Senior Vice President, International Regulatory Affairs & Antitrust, U.S. Chamber of Commerce
Published
September 20, 2022
In a recent speech at Fordham University, Federal Trade Commissioner (FTC) Chair Lina Khan outlined an aggressive new approach to the agency’s competition policy. Under her leadership, she explained, the FTC will interpret “unfair methods of competition” broadly, block mergers that could reflect an “incipient” trend toward monopoly, reject efficiency defenses, and contend that “conglomerates” harm consumers, irrespective of economic evidence. In Khan’s view, her agenda is “fundamentally conservative” because it shows “respect for the rule of law” as reflected in congressional intent.
Khan’s speech hearkens back to George Orwell’s Ministry of Truth, where words apparently lose all meaning. Khan’s agenda rejects the rule of law in favor of a progressive policy agenda that grants the government total discretion to challenge any merger for any reason whatsoever, ignoring basic economics, history, and decades of precedent from the Supreme Court.
Most troubling is the fact that Khan’s agenda would allow the agency to challenge any private conduct that conflicts with progressive notions of fairness. Section 5 of the FTC Act directs the agency to combat “unfair methods of competition.” Historically, the agency has tied this authority to what’s in the consumers’ economic interest, which hews closely to the other main antitrust statutes, namely the Sherman Act and Clayton Act. As a result, the FTC provided Section 5 with context, guardrails, and predictability, which are all integral to the rule of law.
Under the FTC’s new leadership, however, anything goes. The FTC’s new strategic plan condemns “unwarranted health, safety, and privacy risks” and seeks “equity for historically underserved communities.” These issues, while important, lie far outside the FTC’s statutory authority or competence. Yet under Chair Khan’s reading of Section 5, the FTC can do whatever it pleases. Without guardrails, for example, the FTC could condemn as “unfair” a merger that would result in job losses even if that merger would lower costs and lead to lower prices for consumers. Congress never envisioned the FTC to serve as the morality police over the market.
Cherry-picking History
In fact, the last time the FTC embarked on a path of overreach of this scope was the 1970s. As a result, the Washington Post editorial board labeled the agency the “National Nanny” and Congress nearly eliminated the agency altogether. Similarly, Chair Khan’s approach conveniently sidesteps this period of tremendous overreach and willfully ignores the succeeding decades of precedent and economic learning. According to her, the amendments to Section 7 of the Clayton Act show that Congress was concerned with any trend toward mergers and that, therefore, the agencies and courts erred in accounting for the possibility that a merger might increase efficiency. Khan points to Supreme Court cases from the 1960s to support her position and, in fairness, she is correct that in an earlier time in our history mergers were reflexively viewed more skeptically – but that was prior to now decades of reliance on sound economic analysis that accompanies merger review.

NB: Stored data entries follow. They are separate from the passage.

(* ===== verification/GoStrings.v ===== *)
(** * The parts of Go's standard library the proxy uses on strings

    UTF-8 decoding as [for _, r := range s] and package [regexp] perform it,
    package [strings] (TrimSpace, ToUpper, Index, Contains, Split, Fields, ...)
    and package [strconv] (Atoi, Itoa), on the byte strings of [Prelude].

    The Unicode case tables are not reproduced: the upper and lower case of a
    rune outside ASCII is a field of the class [UnicodeTables], so that every
    theorem holds for whatever tables the Go runtime carries. *)

From Stdlib Require Import Ascii ZArith Lia.
From stdpp Require Import base list gmap strings numbers.
From S2P Require Import Prelude.

Open Scope Z_scope.

(** ** Runes *)

(** A decoded rune with the bytes it was decoded from.  An invalid byte decodes
    to U+FFFD and keeps its single raw byte. *)
Record chunk := Chunk { rune : Z; raw : bytes }.

Definition RuneError : Z := 0xFFFD.

Definition cont (b : byte) : bool := (0x80 <=? bval b) && (bval b <=? 0xBF).

Definition two_ok (b0 b1 : byte) : bool :=
  (0xC2 <=? bval b0) && (bval b0 <=? 0xDF) && cont b1.

Definition three_ok (b0 b1 b2 : byte) : bool :=
  (0xE0 <=? bval b0) && (bval b0 <=? 0xEF) && cont b1 && cont b2 &&
  (negb (bval b0 =? 0xE0) || (0xA0 <=? bval b1)) &&
  (negb (bval b0 =? 0xED) || (bval b1 <=? 0x9F)).

Definition four_ok (b0 b1 b2 b3 : byte) : bool :=
  (0xF0 <=? bval b0) && (bval b0 <=? 0xF4) && cont b1 && cont b2 && cont b3 &&
  (negb (bval b0 =? 0xF0) || (0x90 <=? bval b1)) &&
  (negb (bval b0 =? 0xF4) || (bval b1 <=? 0x8F)).

Definition two_rune (b0 b1 : byte) : Z := (bval b0 - 0xC0) * 64 + (bval b1 - 0x80).
Definition three_rune (b0 b1 b2 : byte) : Z :=
  (bval b0 - 0xE0) * 4096 + (bval b1 - 0x80) * 64 + (bval b2 - 0x80).
Definition four_rune (b0 b1 b2 b3 : byte) : Z :=
  (bval b0 - 0xF0) * 262144 + (bval b1 - 0x80) * 4096 + (bval b2 - 0x80) * 64 + (bval b3 - 0x80).

(** The runes of a string, as [range] and [regexp] see them. *)
Fixpoint runes (s : bytes) : list chunk :=
  match s with
  | [] => []
  | b0 :: t0 =>
      if bval b0 <? 0x80 then Chunk (bval b0) [b0] :: runes t0
      else match t0 with
      | b1 :: t1 =>
          if two_ok b0 b1 then Chunk (two_rune b0 b1) [b0; b1] :: runes t1
          else match t1 with
          | b2 :: t2 =>
              if three_ok b0 b1 b2 then Chunk (three_rune b0 b1 b2) [b0; b1; b2] :: runes t2
              else match t2 with
              | b3 :: t3 =>
                  if four_ok b0 b1 b2 b3
                  then Chunk (four_rune b0 b1 b2 b3) [b0; b1; b2; b3] :: runes t3
                  else Chunk RuneError [b0] :: runes t0
              | [] => Chunk RuneError [b0] :: runes t0
              end
          | [] => Chunk RuneError [b0] :: runes t0
          end
      | [] => Chunk RuneError [b0] :: runes t0
      end
  end.

(** The bytes a sequence of decoded runes came from. *)
Definition unrunes (cs : list chunk) : bytes := concat (raw <$> cs).
Lemma value_ok_num o : wf_num o = true -> value_ok re_digit (Itoa <$> o).
Proof.
  destruct o as [z|]; simpl; [|done]. intros H. bool_simpl.
  split; [apply Itoa_ne|]. pose proof (Itoa_digits z ltac:(lia)) as Hd.
  by rewrite runes_ascii, (forallb_ascii_chunk re_digit) by by apply digits_ascii.
Qed.

Lemma value_ok_file o :
  match o with Some f => wf_file f | None => true end = true -> value_ok re_nonspace o.
Proof. destruct o; simpl; [|done]. unfold wf_file. intros H. bool_simpl. done. Qed.

(** The first character of what remains of a hint after some of its fields. *)
Lemma stops_field p name v t :
  (forall b w, str name = b :: w -> p (bval b) = false) -> str name <> [] -> stops p t = true ->
  stops p (field_runes name v ++ t) = true.
Proof.
  intros Hp Hne Ht. destruct v; [|done]. cbn [field_runes]. destruct (str name) eqn:E; [done|].
  cbn. by rewrite (Hp _ _ eq_refl).
Qed.

Ltac solve_stops :=
  repeat (apply stops_field; [intros ?? [= <- _]; reflexivity|discriminate|]); reflexivity.

(** The runes of a printed hint and of what follows it. *)
Lemma runes_print_hint h q :
  runes (print_hint h ++ q) =
  (ascii_chunk <$> str "/* ") ++ field_runes "ttl:" (Itoa <$> h_ttl h) ++ field_runes "file:" (h_file h)
  ++ field_runes "line:" (Itoa <$> h_line h) ++ field_runes "batch:" (Itoa <$> h_batch h)
  ++ (ascii_chunk <$> str "*/") ++ runes q.
Proof.
  unfold print_hint. rewrite <- !app_assoc.
  by rewrite runes_ascii_app, !runes_print_field, runes_ascii_app by reflexivity.
Qed.
Section Executor.
Context `{UnicodeTables} `{Database}.

(** ** Data *)

Inductive error :=
| DbError (e : db_error)
| ErrManagerClosed
| ErrTimeout
| ErrBatchFull
| CtxError.                      (* ctx.Err() *)

Record WriteResult := MkResult {
  AffectedRows : Z;
  LastInsertID : Z;
  BatchSize : Z;
  ReturningValues : list value;
  Error : option error
}.

Definition error_result (e : error) : WriteResult := MkResult 0 0 0 [] (Some e).

(** [ResultChan] identifies the channel of the request (it has room for one
    result); [OnBatchComplete] says whether there is a callback. *)
Record WriteRequest := {
  Query : bytes;
  Params : list value;
  ResultChan : nat;
  OnBatchComplete : bool;
  HasReturning : bool
}.

Record BatchConfig := { MaxBatchSize : Z; UseCopy : bool }.
Definition DefaultConfig : BatchConfig := {| MaxBatchSize := 1000; UseCopy := false |}.

(** The fields of the manager the executor reads. *)
Record Manager := { config : BatchConfig; firstInsertIDIsFirst : bool }.

(** [New]: [driverType] is the name of the type of the driver, ["*mysql.MySQLDriver"]
    for MariaDB. *)
Definition New (driverType : bytes) (config : BatchConfig) : Manager :=
  {| config := config; firstInsertIDIsFirst := Contains (ToLower driverType) (str "mysql") |}.

(** ** The world *)

Inductive event :=
| ESend (c : nat) (r : WriteResult)          (* req.ResultChan <- r *)
| ECallback (c : nat) (batchSize : Z)        (* req.OnBatchComplete(batchSize) *)
| EExec (q : bytes) (ps : list value) (ok : bool)
| EBegin (ok : bool)
| EPrepare (q : bytes) (ok : bool)
| ETxExec (q : bytes) (ps : list value) (ok : bool)
| EStmtExec (ps : list value) (ok : bool)
| EStmtClose
| ECommit (ok : bool)
| ERollback
| ERegister (name payload : bytes)
| EDeregister (name : bytes).

Record World := MkWorld { db : dbstate; loadDataHandlerSeq : Z; log : list event }.

Definition M (A : Type) : Type := World -> option (World * A).
#[global] Instance M_ret : MRet M := fun A x w => Some (w, x).
#[global] Instance M_bind : MBind M := fun A B k m w =>
  match m w with Some (w, x) => k x w | None => None end.

Definition panic {A} : M A := fun _ => None.
Definition or_panic {A} (o : option A) : M A := match o with Some x => mret x | None => panic end.

(** A call of the database that is logged. *)
Definition call {R} (f : dbstate -> dbstate * R) (ev : R -> event) : M R := fun w =>
  let '(d, r) := f (db w) in Some (MkWorld d (loadDataHandlerSeq w) (log w ++ [ev r]), r).
Definition ok {A B} (r : A + B) : bool := match r with inl _ => true | inr _ => false end.
Definition no_error {A} (r : option A) : bool := match r with None => true | Some _ => false end.

Definition Exec q ps : M (Result + db_error) := call (fun d => db_Exec d q ps) (fun r => EExec q ps (ok r)).
Definition Begin : M (tx + db_error) := call db_Begin (fun r => EBegin (ok r)).
Definition Prepare q : M (stmt + db_error) := call (fun d => db_Prepare d q) (fun r => EPrepare q (ok r)).
Definition TxPrepare t q : M (stmt + db_error) := call (fun d => tx_Prepare d t q) (fun r => EPrepare q (ok r)).
Definition TxExec t q ps : M (Result + db_error) := call (fun d => tx_Exec d t q ps) (fun r => ETxExec q ps (ok r)).
Definition Commit t : M (option db_error) := call (fun d => tx_Commit d t) (fun r => ECommit (no_error r)).
Definition Rollback t : M unit := call (fun d => (tx_Rollback d t, tt)) (fun _ => ERollback).
Definition StmtExec s ps : M (Result + db_error) := call (fun d => stmt_Exec d s ps) (fun r => EStmtExec ps (ok r)).
Definition StmtQueryRow s ps : M (Z + db_error) := call (fun d => stmt_QueryRow d s ps) (fun r => EStmtExec ps (ok r)).
Definition StmtClose s : M (option db_error) := call (fun d => stmt_Close d s) (fun _ => EStmtClose).
Definition Register name data : M unit :=
  call (fun d => (RegisterReaderHandler d name data, tt)) (fun _ => ERegister name data).
Definition Deregister name : M unit := call (fun d => (DeregisterReaderHandler d name, tt)) (fun _ => EDeregister name).

(** [loadDataHandlerSeq.Add(1)] *)
Definition next_seq : M Z := fun w =>
  let n := uint64 (loadDataHandlerSeq w + 1) in Some (MkWorld (db w) n (log w), n).

Definition emit (e : event) : M unit := fun w =>
  Some (MkWorld (db w) (loadDataHandlerSeq w) (log w ++ [e]), tt).
Definition send (req : WriteRequest) (r : WriteResult) : M unit := emit (ESend (ResultChan req) r).
Definition notify (req : WriteRequest) (n : Z) : M unit :=
  if OnBatchComplete req then emit (ECallback (ResultChan req) n) else mret tt.

Fixpoint for_each {A} (f : A -> M unit) (l : list A) : M unit :=
  match l with
  | [] => mret tt
  | x :: l => f x ;; for_each f l
  end.

(** [metrics.C.WithLabelValues(label)] *)
Definition with_label (c : collector) (label : bytes) : M unit :=
  if WithLabelValues label_ok c [label] then mret tt else panic.
Definition count_method (method : string) : M unit := with_label WriteBatchMethod (str method).

(** ** Delivering results *)

Definition send_error (requests : list WriteRequest) (e : db_error) : M unit :=
  for_each (fun req => send req (error_result (DbError e))) requests.

Definition send_results (l : list (WriteRequest * WriteResult)) : M unit :=
  for_each (fun '(req, r) => send req r) l.

(** Send a result and tell the connection. *)
Definition deliver (n : Z) (l : list (WriteRequest * WriteResult)) : M unit :=
  for_each (fun '(req, r) => send req r ;; notify req n) l.

(** The same result for every request, or one that depends on its position. *)
Definition deliver_each (n : Z) (requests : list WriteRequest) (f : nat -> WriteResult) : M unit :=
  deliver n (zip requests (f <$> seq 0 (length requests))).

Definition exec_result (n : Z) (r : Result) : WriteResult := MkResult (RowsAffected r) (LastInsertId r) n [] None.

(** ** One request *)

Definition executeWrite (query : bytes) (params : list value) : M WriteResult :=
  r ← Exec query params;
  match r with
  | inr err => mret (error_result (DbError err))
  | inl result => mret (exec_result 1 result)
  end.

Definition executeSingle (req : WriteRequest) : M unit :=
  result ← executeWrite (Query req) (Params req);
  send req result.

(** ** Combined DELETE *)

Definition executeTrueBatchedDelete (requests : list WriteRequest) : M unit :=
  req0 ← or_panic (index requests 0);
  let firstQuery := Query req0 in
  let whereIdx := Index (ToUpper firstQuery) (str " WHERE ") in
  whereClause ← or_panic (slice_from firstQuery (whereIdx + 7));
  key ← or_panic (index (SplitByte whereClause equals) 0);
  let keyCol := TrimSpace key in
  baseQuery ← or_panic (slice_to firstQuery whereIdx);
  let query := baseQuery ++ str " WHERE " ++ keyCol ++ str " IN (" ++
               Join ((fun _ => str "?") <$> requests) (str ",") ++ str ")" in
  allParams ← or_panic (mapM (fun req => index (Params req) 0) requests);
  r ← Exec query allParams;
  match r with
  | inr err => send_error requests err
  | inl result =>
      let n := zlen requests in
      deliver_each n requests (fun _ => MkResult (RowsAffected result) 0 n [] None)
  end.

(** ** Prepared statement in a transaction *)

(** One execution of the statement. *)
Definition prepared_row (hasReturning : bool) (n : Z) (s : stmt) (req : WriteRequest) : M WriteResult :=
  if hasReturning then
    r ← StmtQueryRow s (Params req);
    match r with
    | inr err => mret (error_result (DbError err))
    | inl returnedValue => mret (MkResult 1 0 n [VInt Int64 returnedValue] None)
    end
  else
    r ← StmtExec s (Params req);
    match r with
    | inr err => mret (error_result (DbError err))
    | inl result => mret (exec_result n result)
    end.

Fixpoint prepared_rows (hasReturning : bool) (n : Z) (s : stmt) (requests : list WriteRequest) : M (list WriteResult) :=
  match requests with
  | [] => mret []
  | req :: requests =>
      r ← prepared_row hasReturning n s req;
      rs ← prepared_rows hasReturning n s requests;
      mret (r :: rs)
  end.

Definition is_error (r : WriteResult) : bool := match Error r with Some _ => true | None => false end.

Definition executePreparedBatch (requests : list WriteRequest) : M unit :=
  req0 ← or_panic (index requests 0);
  let n := zlen requests in
  t ← Begin;
  match t with
  | inr err => send_error requests err
  | inl t =>
      s ← TxPrepare t (Query req0);
      match s with
      | inr err => Rollback t ;; send_error requests err
      | inl s =>
          results ← prepared_rows (HasReturning req0) n s requests;
          (if existsb is_error results then
             Rollback t ;; send_results (zip requests results)
           else
             c ← Commit t;
             match c with
             | Some err => send_error requests err
             | None => deliver n (zip requests results)
             end) ;;
          StmtClose s ;;                        (* defer stmt.Close() *)
          mret tt
      end
  end.

(** ** Prepared statement without a transaction *)

Fixpoint fallback_rows (n : Z) (s : stmt) (requests : list WriteRequest) : M unit :=
  match requests with
  | [] => mret tt
  | req :: requests =>
      r ← StmtExec s (Params req);
      match r with
      | inr err => send req (error_result (DbError err))
      | inl result => send req (exec_result n result) ;; notify req n
      end ;;
      fallback_rows n s requests
  end.

Definition executePreparedBatchFallback (requests : list WriteRequest) : M unit :=
  req0 ← or_panic (index requests 0);
  s ← Prepare (Query req0);
  match s with
  | inr err => send_error requests err
  | inl s => fallback_rows (zlen requests) s requests ;; StmtClose s ;; mret tt
  end.

(** ** Different statements in one transaction *)

(** Either all results, or the position of the first failure and its error. *)
Fixpoint tx_rows (n : Z) (t : tx) (i : nat) (requests : list WriteRequest) : M (list WriteResult + nat * db_error) :=
  match requests with
  | [] => mret (inl [])
  | req :: requests =>
      r ← TxExec t (Query req) (Params req);
      match r with
      | inr err => mret (inr (i, err))
      | inl result =>
          rs ← tx_rows n t (S i) requests;
          match rs with
          | inr e => mret (inr e)
          | inl rs => mret (inl (exec_result n result :: rs))
          end
      end
  end.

Chair Khan, however, seeks to divorce economic analysis from antitrust law. In those intervening decades, economists came to understand that relatively few mergers actually threaten competition, whereas most mergers, particularly vertical mergers, have pro-competitive benefits such as improved capital flows and greater efficiency. Across political administrations, the antitrust agencies tailored their enforcement activities to target those mergers that posed a genuine risk to competition. Consistent with economic learning and experience, the Supreme Court interpreted the antitrust laws more permissively to allow the private sector more freedom to operate.
By returning to the worldview prevalent in the 1960s, Chair Khan’s FTC would seriously damage the economy’s dynamism. By blocking mergers that increase concentration only slightly, the FTC would prevent startups from obtaining the capital and technical expertise that they need to grow and thrive. By replacing Section 5’s guardrails with amorphous standards subject to the shifting winds of politics, the FTC would eliminate the certainty and predictability that businesses need to plan and invest. And by barring use of the efficiency defense, the FTC would force companies to incur more costs to produce the same products – costs that would be passed along to consumers.
For consumers, what could be more unfair and deceptive than that?
About the authors
Sean Heather
Sean Heather is Senior Vice President for International Regulatory Affairs and Antitrust.